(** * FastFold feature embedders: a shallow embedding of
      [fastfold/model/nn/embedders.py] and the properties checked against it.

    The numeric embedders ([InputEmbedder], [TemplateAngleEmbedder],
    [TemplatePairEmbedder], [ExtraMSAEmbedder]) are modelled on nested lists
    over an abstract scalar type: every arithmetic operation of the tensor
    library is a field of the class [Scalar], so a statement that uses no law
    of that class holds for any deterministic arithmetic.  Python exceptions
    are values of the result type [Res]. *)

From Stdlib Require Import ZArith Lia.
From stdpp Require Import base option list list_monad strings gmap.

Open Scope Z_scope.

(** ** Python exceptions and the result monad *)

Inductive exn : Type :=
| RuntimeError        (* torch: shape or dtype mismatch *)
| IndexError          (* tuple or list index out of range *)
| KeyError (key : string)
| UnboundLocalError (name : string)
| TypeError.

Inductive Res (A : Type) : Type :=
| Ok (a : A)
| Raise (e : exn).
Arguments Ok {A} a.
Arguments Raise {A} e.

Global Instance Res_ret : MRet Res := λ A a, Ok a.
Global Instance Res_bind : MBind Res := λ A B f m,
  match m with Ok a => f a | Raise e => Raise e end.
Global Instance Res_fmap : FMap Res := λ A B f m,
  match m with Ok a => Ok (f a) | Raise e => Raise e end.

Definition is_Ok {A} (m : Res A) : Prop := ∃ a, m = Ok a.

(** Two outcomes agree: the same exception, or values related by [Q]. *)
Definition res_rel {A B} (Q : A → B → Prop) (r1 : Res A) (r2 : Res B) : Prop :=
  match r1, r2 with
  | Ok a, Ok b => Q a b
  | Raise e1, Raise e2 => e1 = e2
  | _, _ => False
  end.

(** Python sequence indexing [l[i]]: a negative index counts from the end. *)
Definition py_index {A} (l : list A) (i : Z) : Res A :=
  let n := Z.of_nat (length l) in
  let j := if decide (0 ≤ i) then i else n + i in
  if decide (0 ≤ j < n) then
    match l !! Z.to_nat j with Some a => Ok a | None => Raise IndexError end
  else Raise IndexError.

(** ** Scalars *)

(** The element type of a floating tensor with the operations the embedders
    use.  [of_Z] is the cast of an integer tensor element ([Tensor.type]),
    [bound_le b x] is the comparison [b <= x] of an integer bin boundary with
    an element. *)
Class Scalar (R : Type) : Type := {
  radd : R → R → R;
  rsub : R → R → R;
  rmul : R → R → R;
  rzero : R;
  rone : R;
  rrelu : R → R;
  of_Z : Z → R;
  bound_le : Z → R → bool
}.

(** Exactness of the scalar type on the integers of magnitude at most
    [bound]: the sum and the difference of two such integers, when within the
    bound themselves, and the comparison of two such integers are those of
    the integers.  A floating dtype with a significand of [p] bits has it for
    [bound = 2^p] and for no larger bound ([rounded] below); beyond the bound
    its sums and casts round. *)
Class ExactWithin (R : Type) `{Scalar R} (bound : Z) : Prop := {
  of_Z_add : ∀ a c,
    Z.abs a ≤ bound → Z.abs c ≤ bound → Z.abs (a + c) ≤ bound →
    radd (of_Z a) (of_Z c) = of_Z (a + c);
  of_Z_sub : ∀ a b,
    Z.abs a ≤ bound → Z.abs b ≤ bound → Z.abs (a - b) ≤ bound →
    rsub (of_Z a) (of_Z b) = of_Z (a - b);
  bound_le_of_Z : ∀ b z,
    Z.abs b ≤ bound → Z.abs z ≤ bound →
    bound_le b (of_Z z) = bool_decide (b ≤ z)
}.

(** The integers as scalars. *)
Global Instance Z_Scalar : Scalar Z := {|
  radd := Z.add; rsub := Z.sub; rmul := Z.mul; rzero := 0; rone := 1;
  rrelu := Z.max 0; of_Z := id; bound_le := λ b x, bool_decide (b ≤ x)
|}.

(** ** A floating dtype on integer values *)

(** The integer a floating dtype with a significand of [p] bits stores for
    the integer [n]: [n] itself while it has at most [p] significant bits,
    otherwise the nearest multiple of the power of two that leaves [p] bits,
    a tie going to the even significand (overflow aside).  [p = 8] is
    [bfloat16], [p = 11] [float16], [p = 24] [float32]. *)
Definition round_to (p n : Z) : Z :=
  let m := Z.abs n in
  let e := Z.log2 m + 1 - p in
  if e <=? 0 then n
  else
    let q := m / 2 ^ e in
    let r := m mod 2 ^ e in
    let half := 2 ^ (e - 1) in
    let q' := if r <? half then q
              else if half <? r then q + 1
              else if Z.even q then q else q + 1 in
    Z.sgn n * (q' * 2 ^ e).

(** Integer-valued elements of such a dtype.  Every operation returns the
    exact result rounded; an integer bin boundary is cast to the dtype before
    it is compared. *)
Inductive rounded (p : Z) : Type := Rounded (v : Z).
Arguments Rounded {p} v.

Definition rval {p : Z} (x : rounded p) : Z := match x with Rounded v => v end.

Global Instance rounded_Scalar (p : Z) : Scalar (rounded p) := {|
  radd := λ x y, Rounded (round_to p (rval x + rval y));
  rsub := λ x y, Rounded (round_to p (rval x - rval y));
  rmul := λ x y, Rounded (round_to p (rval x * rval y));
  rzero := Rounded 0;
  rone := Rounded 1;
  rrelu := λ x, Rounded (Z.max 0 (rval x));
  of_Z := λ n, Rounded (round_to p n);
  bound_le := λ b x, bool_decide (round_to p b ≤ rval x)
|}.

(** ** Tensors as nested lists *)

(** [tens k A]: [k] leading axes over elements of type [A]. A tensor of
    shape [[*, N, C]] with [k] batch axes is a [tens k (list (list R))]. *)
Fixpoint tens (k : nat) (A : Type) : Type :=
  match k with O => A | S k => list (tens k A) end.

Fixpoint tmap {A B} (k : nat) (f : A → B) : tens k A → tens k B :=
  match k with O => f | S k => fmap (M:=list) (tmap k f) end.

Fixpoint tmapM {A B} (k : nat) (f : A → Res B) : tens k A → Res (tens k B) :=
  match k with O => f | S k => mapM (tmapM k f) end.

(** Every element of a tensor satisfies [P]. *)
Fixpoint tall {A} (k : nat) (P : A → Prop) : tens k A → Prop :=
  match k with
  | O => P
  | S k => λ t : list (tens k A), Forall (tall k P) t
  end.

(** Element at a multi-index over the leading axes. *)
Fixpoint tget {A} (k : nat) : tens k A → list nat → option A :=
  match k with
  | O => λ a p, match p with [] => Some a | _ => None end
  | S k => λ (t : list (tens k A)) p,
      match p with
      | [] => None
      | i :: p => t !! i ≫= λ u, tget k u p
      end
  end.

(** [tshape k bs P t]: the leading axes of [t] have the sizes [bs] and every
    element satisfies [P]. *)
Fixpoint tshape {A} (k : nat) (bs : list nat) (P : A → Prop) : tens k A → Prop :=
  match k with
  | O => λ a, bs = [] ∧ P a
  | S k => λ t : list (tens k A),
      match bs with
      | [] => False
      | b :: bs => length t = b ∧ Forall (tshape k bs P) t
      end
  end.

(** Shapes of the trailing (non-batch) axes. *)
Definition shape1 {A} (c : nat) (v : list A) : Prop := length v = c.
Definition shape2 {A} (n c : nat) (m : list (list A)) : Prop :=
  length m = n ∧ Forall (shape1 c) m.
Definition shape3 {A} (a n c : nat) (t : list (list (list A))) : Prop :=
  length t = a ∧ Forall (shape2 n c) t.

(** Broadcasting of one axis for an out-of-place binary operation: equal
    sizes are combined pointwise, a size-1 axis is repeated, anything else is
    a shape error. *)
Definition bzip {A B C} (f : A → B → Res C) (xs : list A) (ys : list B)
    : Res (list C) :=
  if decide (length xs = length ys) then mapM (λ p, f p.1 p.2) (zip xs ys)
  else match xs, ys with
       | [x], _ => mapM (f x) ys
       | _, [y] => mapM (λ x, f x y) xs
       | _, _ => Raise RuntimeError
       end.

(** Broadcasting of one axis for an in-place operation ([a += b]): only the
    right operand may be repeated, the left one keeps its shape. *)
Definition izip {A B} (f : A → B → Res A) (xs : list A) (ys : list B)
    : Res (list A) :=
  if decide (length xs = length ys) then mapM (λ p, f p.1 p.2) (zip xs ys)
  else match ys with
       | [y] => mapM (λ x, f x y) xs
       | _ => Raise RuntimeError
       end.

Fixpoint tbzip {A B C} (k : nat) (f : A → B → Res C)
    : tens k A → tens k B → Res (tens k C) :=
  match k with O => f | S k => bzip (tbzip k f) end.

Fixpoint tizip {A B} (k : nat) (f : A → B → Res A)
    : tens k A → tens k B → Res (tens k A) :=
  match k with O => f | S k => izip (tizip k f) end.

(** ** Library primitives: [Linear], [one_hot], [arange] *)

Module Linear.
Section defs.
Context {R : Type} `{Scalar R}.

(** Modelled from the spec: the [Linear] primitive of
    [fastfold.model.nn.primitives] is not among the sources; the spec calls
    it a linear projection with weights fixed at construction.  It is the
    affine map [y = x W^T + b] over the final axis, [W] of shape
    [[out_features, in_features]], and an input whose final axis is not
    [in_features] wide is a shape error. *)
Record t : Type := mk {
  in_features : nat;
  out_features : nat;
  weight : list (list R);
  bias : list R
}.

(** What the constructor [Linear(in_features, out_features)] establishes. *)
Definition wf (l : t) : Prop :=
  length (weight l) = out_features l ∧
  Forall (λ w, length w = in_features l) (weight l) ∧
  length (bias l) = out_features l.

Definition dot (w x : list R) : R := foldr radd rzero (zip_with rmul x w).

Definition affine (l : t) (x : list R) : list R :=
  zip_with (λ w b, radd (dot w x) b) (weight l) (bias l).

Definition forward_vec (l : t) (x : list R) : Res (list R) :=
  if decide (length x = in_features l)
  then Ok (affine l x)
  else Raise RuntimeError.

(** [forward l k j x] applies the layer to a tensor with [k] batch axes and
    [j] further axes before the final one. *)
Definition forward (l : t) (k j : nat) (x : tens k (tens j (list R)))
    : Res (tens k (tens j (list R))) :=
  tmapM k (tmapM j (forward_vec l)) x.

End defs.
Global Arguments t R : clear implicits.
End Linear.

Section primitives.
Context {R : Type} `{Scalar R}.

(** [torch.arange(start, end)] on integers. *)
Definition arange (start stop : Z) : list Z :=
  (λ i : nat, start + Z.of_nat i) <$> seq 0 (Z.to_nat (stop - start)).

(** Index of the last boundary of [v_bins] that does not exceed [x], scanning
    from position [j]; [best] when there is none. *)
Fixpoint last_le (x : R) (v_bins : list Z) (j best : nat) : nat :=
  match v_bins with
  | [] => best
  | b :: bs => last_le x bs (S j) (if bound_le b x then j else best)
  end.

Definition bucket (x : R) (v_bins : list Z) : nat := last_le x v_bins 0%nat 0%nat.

______

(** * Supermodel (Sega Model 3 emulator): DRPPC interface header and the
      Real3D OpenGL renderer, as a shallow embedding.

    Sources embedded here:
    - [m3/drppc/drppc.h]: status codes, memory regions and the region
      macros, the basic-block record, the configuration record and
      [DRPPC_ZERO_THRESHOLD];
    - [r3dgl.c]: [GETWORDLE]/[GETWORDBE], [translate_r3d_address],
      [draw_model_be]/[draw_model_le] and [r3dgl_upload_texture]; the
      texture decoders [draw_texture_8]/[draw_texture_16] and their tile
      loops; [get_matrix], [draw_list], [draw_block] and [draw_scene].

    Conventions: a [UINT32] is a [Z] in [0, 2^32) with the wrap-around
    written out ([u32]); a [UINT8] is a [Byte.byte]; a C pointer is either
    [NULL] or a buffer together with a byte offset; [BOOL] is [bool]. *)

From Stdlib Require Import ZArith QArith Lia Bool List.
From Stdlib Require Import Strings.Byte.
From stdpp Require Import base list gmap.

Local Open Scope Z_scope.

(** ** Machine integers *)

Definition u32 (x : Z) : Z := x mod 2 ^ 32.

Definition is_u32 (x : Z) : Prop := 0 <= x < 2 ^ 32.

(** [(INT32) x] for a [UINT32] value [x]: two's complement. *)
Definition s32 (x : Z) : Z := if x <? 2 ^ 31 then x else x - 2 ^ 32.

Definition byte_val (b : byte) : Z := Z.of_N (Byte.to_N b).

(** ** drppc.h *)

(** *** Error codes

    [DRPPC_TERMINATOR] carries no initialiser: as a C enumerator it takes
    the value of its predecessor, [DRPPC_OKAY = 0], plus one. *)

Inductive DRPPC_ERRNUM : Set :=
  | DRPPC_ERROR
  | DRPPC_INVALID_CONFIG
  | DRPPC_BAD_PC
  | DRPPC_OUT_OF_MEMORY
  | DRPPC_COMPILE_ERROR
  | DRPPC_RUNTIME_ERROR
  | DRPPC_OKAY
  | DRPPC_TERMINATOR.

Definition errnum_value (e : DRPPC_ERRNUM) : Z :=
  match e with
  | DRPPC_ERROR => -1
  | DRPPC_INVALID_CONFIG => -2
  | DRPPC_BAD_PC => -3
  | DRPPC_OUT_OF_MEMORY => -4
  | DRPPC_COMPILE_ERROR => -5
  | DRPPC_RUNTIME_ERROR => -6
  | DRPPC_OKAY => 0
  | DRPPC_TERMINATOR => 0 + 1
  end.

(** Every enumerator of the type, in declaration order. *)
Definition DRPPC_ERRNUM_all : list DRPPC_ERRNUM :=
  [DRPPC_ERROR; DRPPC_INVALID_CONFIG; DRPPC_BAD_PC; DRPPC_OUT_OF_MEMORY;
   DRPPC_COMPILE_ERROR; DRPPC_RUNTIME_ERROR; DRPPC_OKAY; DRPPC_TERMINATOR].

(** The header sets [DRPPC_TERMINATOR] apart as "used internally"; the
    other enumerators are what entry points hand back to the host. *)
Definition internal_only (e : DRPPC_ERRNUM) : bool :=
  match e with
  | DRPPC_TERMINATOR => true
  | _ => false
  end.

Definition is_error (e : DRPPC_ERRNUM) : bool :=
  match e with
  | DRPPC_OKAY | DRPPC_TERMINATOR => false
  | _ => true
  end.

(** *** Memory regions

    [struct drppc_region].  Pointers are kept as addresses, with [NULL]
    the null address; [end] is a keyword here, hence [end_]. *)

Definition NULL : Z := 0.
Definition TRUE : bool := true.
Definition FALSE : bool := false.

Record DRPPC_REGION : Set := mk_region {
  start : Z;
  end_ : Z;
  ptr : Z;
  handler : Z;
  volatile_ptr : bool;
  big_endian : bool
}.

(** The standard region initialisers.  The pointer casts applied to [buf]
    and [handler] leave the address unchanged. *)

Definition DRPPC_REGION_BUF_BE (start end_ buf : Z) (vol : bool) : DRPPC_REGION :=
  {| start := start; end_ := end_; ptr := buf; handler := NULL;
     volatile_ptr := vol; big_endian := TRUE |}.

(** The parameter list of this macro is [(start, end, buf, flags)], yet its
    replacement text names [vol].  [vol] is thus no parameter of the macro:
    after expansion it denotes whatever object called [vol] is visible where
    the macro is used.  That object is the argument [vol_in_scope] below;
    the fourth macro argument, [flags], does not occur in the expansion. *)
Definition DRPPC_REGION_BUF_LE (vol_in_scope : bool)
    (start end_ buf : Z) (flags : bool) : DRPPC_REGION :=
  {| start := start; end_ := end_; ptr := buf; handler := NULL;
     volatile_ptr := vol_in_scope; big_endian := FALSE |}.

______

**Task directions**
Set down again, word for word, the stretch of records from the line with "DRPPC_BAD_PC => -3" to the line with "Definition TRUE : bool := true.", both of those lines included.

**Answer**
  | DRPPC_BAD_PC => -3
  | DRPPC_OUT_OF_MEMORY => -4
  | DRPPC_COMPILE_ERROR => -5
  | DRPPC_RUNTIME_ERROR => -6
  | DRPPC_OKAY => 0
  | DRPPC_TERMINATOR => 0 + 1
  end.

(** Every enumerator of the type, in declaration order. *)
Definition DRPPC_ERRNUM_all : list DRPPC_ERRNUM :=
  [DRPPC_ERROR; DRPPC_INVALID_CONFIG; DRPPC_BAD_PC; DRPPC_OUT_OF_MEMORY;
   DRPPC_COMPILE_ERROR; DRPPC_RUNTIME_ERROR; DRPPC_OKAY; DRPPC_TERMINATOR].

(** The header sets [DRPPC_TERMINATOR] apart as "used internally"; the
    other enumerators are what entry points hand back to the host. *)
Definition internal_only (e : DRPPC_ERRNUM) : bool :=
  match e with
  | DRPPC_TERMINATOR => true
  | _ => false
  end.

Definition is_error (e : DRPPC_ERRNUM) : bool :=
  match e with
  | DRPPC_OKAY | DRPPC_TERMINATOR => false
  | _ => true
  end.

(** *** Memory regions

    [struct drppc_region].  Pointers are kept as addresses, with [NULL]
    the null address; [end] is a keyword here, hence [end_]. *)

Definition NULL : Z := 0.
Definition TRUE : bool := true.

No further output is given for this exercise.